▸ **AIM OF THE EXERCISE**
Only one stretch of the listing below is wanted. Give it again exactly, from the line with "self_sin_phi := sin_phi;" through the line with "self_delta_abs := []".
═══ PROVIDED MATERIAL
(* ===== verification/Reconstructor.v ===== *)
(** * Reconstructor: the constructor of [HipparcosLogProb]

    [HipparcosLogProb.__init__] (lines 30-92 of [compute_chi2.py]) reads
    the catalogue solution and the scan data through its collaborators
    and reconstructs the abscissa point of every scan.  The object it
    builds is the record [HipparcosLogProb]; the collaborators (Vizier,
    [np.loadtxt], astropy's [Time] and ephemeris) are the interface
    [Collaborators]; [init] is the constructor and [reconstruct] its
    arithmetic (lines 74-92).  The invariant [wf] says that all per-epoch
    attributes have one length; [CollaboratorsOk] is what the
    collaborators must promise for [init] to establish it. *)

From Stdlib Require Import QArith.
From S2P Require Import Prelude Scalar NumPy.

(** ** Data *)

(** One row of the catalogue table [I/311/hip2], by column name. *)
Record Catalog (F : Type) : Type := {
  cat_RArad : F;
  cat_e_RArad : F;
  cat_DErad : F;
  cat_e_DErad : F;
  cat_Plx : F;
  cat_e_Plx : F;
  cat_pmRA : F;
  cat_e_pmRA : F;
  cat_pmDE : F;
  cat_e_pmDE : F
}.

Arguments cat_RArad {F}.
Arguments cat_e_RArad {F}.
Arguments cat_DErad {F}.
Arguments cat_e_DErad {F}.
Arguments cat_Plx {F}.
Arguments cat_e_Plx {F}.
Arguments cat_pmRA {F}.
Arguments cat_e_pmRA {F}.
Arguments cat_pmDE {F}.
Arguments cat_e_pmDE {F}.

(** The attributes of a constructed object ([self.plx0], ...). *)
Record HipparcosLogProb (F : Type) : Type := {
  self_hip_num : string;
  self_plx0 : F;
  self_pm_ra0 : F;
  self_pm_dec0 : F;
  self_alpha0 : F;
  self_delta0 : F;
  self_plx0_err : F;
  self_pm_ra0_err : F;
  self_pm_dec0_err : F;
  self_alpha0_err : F;
  self_delta0_err : F;
  self_epochs : list F;
  self_epochs_mjd : list F;
  self_cos_phi : list F;
  self_sin_phi : list F;
  self_R : list F;
  self_eps : list F;
  self_X : list F;
  self_Y : list F;
  self_Z : list F;
  self_alpha_abs_st : list F;
  self_delta_abs : list F
}.

Arguments self_hip_num {F}.
Arguments self_plx0 {F}.
Arguments self_pm_ra0 {F}.
Arguments self_pm_dec0 {F}.
Arguments self_alpha0 {F}.
Arguments self_delta0 {F}.
Arguments self_plx0_err {F}.
Arguments self_pm_ra0_err {F}.
Arguments self_pm_dec0_err {F}.
Arguments self_alpha0_err {F}.
Arguments self_delta0_err {F}.
Arguments self_epochs {F}.
Arguments self_epochs_mjd {F}.
Arguments self_cos_phi {F}.
Arguments self_sin_phi {F}.
Arguments self_R {F}.
Arguments self_eps {F}.
Arguments self_X {F}.
Arguments self_Y {F}.
Arguments self_Z {F}.
Arguments self_alpha_abs_st {F}.
Arguments self_delta_abs {F}.

(** Entry [i] of every per-epoch attribute: the data of one scan. *)
Record Scan (F : Type) : Type := {
  s_epoch : F;
  s_mjd : F;
  s_cos_phi : F;
  s_sin_phi : F;
  s_R : F;
  s_eps : F;
  s_X : F;
  s_Y : F;
  s_Z : F;
  s_alpha_abs_st : F;
  s_delta_abs : F
}.

Arguments s_epoch {F}.
Arguments s_mjd {F}.
Arguments s_cos_phi {F}.
Arguments s_sin_phi {F}.
Arguments s_R {F}.
Arguments s_eps {F}.
Arguments s_X {F}.
Arguments s_Y {F}.
Arguments s_Z {F}.
Arguments s_alpha_abs_st {F}.
Arguments s_delta_abs {F}.

(** ** The collaborators *)

(** What the constructor calls outside the program.  Each call may
    raise.  [query_constraints hip] is the list of tables Vizier
    returns, a table being the list of its rows; [loadtxt file] is the
    list of the data rows of the file, which
    [np.loadtxt(file, skiprows=1)] returns as a two-dimensional array
    when there are at least two rows of at least two columns (the case
    [load] models; [Ranks] has the others); [Time_decimalyear] and [Time_mjd] are the two views of
    [Time(times, format='decimalyear')]; [earth_barycentric_pos] is the
    position part of [get_body_barycentric_posvel('earth', epochs)] as
    its three coordinate arrays in au. *)
Class Collaborators (F : Type) : Type := {
  query_constraints : string -> py (list (list (Catalog F)));
  loadtxt : string -> py (list (list F));
  Time_decimalyear : list F -> py (list F);
  Time_mjd : list F -> py (list F);
  earth_barycentric_pos : list F -> py (list F * list F * list F)
}.

(** The number of columns of a table given by its rows. *)
Definition table_ncols {F} (table : list (list F)) : nat :=
  match table with
  | [] => 0
  | row :: _ => length row
  end.

(** What the collaborators promise about shapes: the table is
    rectangular, and the time and ephemeris services answer with one
    value per epoch. *)
Class CollaboratorsOk (F : Type) `{Collaborators F} : Prop := {
  loadtxt_rect : forall file table,
    loadtxt file = Ok table ->
    Forall (fun row => length row = table_ncols table) table;
  Time_decimalyear_length : forall times r,
    Time_decimalyear times = Ok r -> length r = length times;
  Time_mjd_length : forall times r,
    Time_mjd times = Ok r -> length r = length times;
  earth_barycentric_pos_length : forall times x y z,
    earth_barycentric_pos times = Ok (x, y, z) ->
    length x = length times /\ length y = length times /\
    length z = length times
}.

(** ** The constructor *)

(** ['/data/user/sblunt/HipIAD/H{}/HIP{}.d'.format(hip_num[0:3], hip_num)] *)
Definition iad_file_name (hip_num : string) : string :=
  ("/data/user/sblunt/HipIAD/H" ++ String.substring 0 3 hip_num
   ++ "/HIP" ++ hip_num ++ ".d")%string.

Section Reconstructor.
Context {F : Type} `{Scalar F, Trig F}.
Implicit Types (self : HipparcosLogProb F) (sc : Scan F).

(** Lines 35-53: the row of the catalogue from which the attributes of
    the catalogue solution are read. *)
Definition load_catalog `{Collaborators F} (hip_num : string)
    : py (Catalog F) :=
  tables <- query_constraints hip_num ;;
  hip_cat <- getitem tables 0 ;;
  getitem hip_cat 0.

(** Lines 57-72, for a two-dimensional [table]: the per-epoch
    attributes.  The two attributes that lines 91-92 set are still
    empty. *)
Definition load_iad `{Collaborators F} (hip_num : string) (row : Catalog F)
    (table : list (list F)) : py (HipparcosLogProb F) :=
  let iad := np_transpose (table_ncols table) table in
  iad1 <- getitem iad 1 ;;
  let times := np_rscalar fadd iad1 (flit 1991.25) in
  decimalyear <- Time_decimalyear times ;;
  mjd <- Time_mjd times ;;
  cos_phi <- getitem iad 3 ;;
  sin_phi <- getitem iad 4 ;;
  R <- getitem iad 5 ;;
  eps <- getitem iad 6 ;;
  bary_pos <- earth_barycentric_pos times ;;
  Ok {| self_hip_num := hip_num;
        self_plx0 := cat_Plx row;
        self_pm_ra0 := cat_pmRA row;
        self_pm_dec0 := cat_pmDE row;
        self_alpha0 := cat_RArad row;
        self_delta0 := cat_DErad row;
        self_plx0_err := cat_e_Plx row;
        self_pm_ra0_err := cat_e_pmRA row;
        self_pm_dec0_err := cat_e_pmDE row;
        self_alpha0_err := cat_e_RArad row;
        self_delta0_err := cat_e_DErad row;
        self_epochs := decimalyear;
        self_epochs_mjd := mjd;
        self_cos_phi := cos_phi;
        self_sin_phi := sin_phi;
        self_R := R;
        self_eps := eps;
        self_X := bary_pos.1.1;
        self_Y := bary_pos.1.2;
        self_Z := bary_pos.2;
        self_alpha_abs_st := [];
        self_delta_abs := [] |}.

(** Lines 30-72: the attributes read from the collaborators. *)
Definition load `{Collaborators F} (hip_num : string)
    : py (HipparcosLogProb F) :=
  row <- load_catalog hip_num ;;
  table <- loadtxt (iad_file_name hip_num) ;;
  load_iad hip_num row table.

(** Lines 75-80: the expected offset in right ascension of the star
    under the catalogue solution (Nielsen+ 2020, Eq 1), for all epochs
    at once. *)
Definition changein_alpha_st self : py (list F) :=
  let xs := np_rscalar fmul (self_X self)
              (np_sin (np_radians (self_alpha0 self))) in
  let yc := np_rscalar fmul (self_Y self)
              (np_cos (np_radians (self_alpha0 self))) in
  d <- np_sub xs yc ;;
  let par := np_lscalar fmul (self_plx0 self) d in
  let pm := np_rscalar fmul
              (np_rscalar fsub (self_epochs self) (flit 1991.25))
              (self_pm_ra0 self) in
  np_add par pm.

(** Lines 82-88: the same in declination (Eq 2). *)
Definition changein_delta self : py (list F) :=
  let xcs := np_rscalar fmul
               (np_rscalar fmul (self_X self)
                  (np_cos (np_radians (self_alpha0 self))))
               (np_sin (np_radians (self_delta0 self))) in
  let yss := np_rscalar fmul
               (np_rscalar fmul (self_Y self)
                  (np_sin (np_radians (self_alpha0 self))))
               (np_sin (np_radians (self_delta0 self))) in
  s <- np_add xcs yss ;;
  let zc := np_rscalar fmul (self_Z self)
              (np_cos (np_radians (self_delta0 self))) in
  d <- np_sub s zc ;;
  let par := np_lscalar fmul (self_plx0 self) d in
  let pm := np_rscalar fmul
              (np_rscalar fsub (self_epochs self) (flit 1991.25))
              (self_pm_dec0 self) in
  np_add par pm.

(** [self] with the two reconstructed attributes set. *)
Definition set_abscissa self (alpha_abs_st delta_abs : list F)
    : HipparcosLogProb F :=
  {| self_hip_num := self_hip_num self;
     self_plx0 := self_plx0 self;
     self_pm_ra0 := self_pm_ra0 self;
     self_pm_dec0 := self_pm_dec0 self;
     self_alpha0 := self_alpha0 self;
     self_delta0 := self_delta0 self;
     self_plx0_err := self_plx0_err self;
     self_pm_ra0_err := self_pm_ra0_err self;
     self_pm_dec0_err := self_pm_dec0_err self;
     self_alpha0_err := self_alpha0_err self;
     self_delta0_err := self_delta0_err self;
     self_epochs := self_epochs self;
     self_epochs_mjd := self_epochs_mjd self;
     self_cos_phi := self_cos_phi self;
     self_sin_phi := self_sin_phi self;
     self_R := self_R self;
     self_eps := self_eps self;
     self_X := self_X self;
     self_Y := self_Y self;
     self_Z := self_Z self;
     self_alpha_abs_st := alpha_abs_st;
     self_delta_abs := delta_abs |}.

(** Lines 74-92: the reconstruction of the abscissa points (Eq 3). *)
Definition reconstruct self : py (HipparcosLogProb F) :=
  ca <- changein_alpha_st self ;;
  cd <- changein_delta self ;;
  rc <- np_mul (self_R self) (self_cos_phi self) ;;
  alpha_abs_st <- np_add rc ca ;;
  rs <- np_mul (self_R self) (self_sin_phi self) ;;
  delta_abs <- np_add rs cd ;;
  Ok (set_abscissa self alpha_abs_st delta_abs).

(** Lines 30-92. *)
Definition init `{Collaborators F} (hip_num : string)
    : py (HipparcosLogProb F) :=
  self <- load hip_num ;;
  reconstruct self.

(** ** The invariant *)

(** The number of scans. *)
Definition n_epochs self : nat := length (self_epochs self).

(** The attributes read from the collaborators have one entry per
    scan. *)
Definition wf_inputs self : Prop :=
  length (self_epochs_mjd self) = n_epochs self /\
  length (self_cos_phi self) = n_epochs self /\
  length (self_sin_phi self) = n_epochs self /\
  length (self_R self) = n_epochs self /\
  length (self_eps self) = n_epochs self /\
  length (self_X self) = n_epochs self /\
  length (self_Y self) = n_epochs self /\
  length (self_Z self) = n_epochs self.

(** Every per-epoch attribute has one entry per scan. *)
Definition wf self : Prop :=
  wf_inputs self /\
  length (self_alpha_abs_st self) = n_epochs self /\
  length (self_delta_abs self) = n_epochs self.

#[export] Instance wf_inputs_dec self : Decision (wf_inputs self).
Proof. unfold wf_inputs. apply _. Defined.

#[export] Instance wf_dec self : Decision (wf self).
Proof. unfold wf. apply _. Defined.

(** ** The object as a list of scans *)

Definition scan_at self (i : nat) : Scan F :=
  {| s_epoch := self_epochs self !!! i;
     s_mjd := self_epochs_mjd self !!! i;
     s_cos_phi := self_cos_phi self !!! i;
     s_sin_phi := self_sin_phi self !!! i;
     s_R := self_R self !!! i;
     s_eps := self_eps self !!! i;
     s_X := self_X self !!! i;
     s_Y := self_Y self !!! i;
     s_Z := self_Z self !!! i;
     s_alpha_abs_st := self_alpha_abs_st self !!! i;
     s_delta_abs := self_delta_abs self !!! i |}.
══════
▸ **THE COMPLETED TASK**
        self_sin_phi := sin_phi;
        self_R := R;
        self_eps := eps;
        self_X := bary_pos.1.1;
        self_Y := bary_pos.1.2;
        self_Z := bary_pos.2;
        self_alpha_abs_st := [];
        self_delta_abs := [] |}.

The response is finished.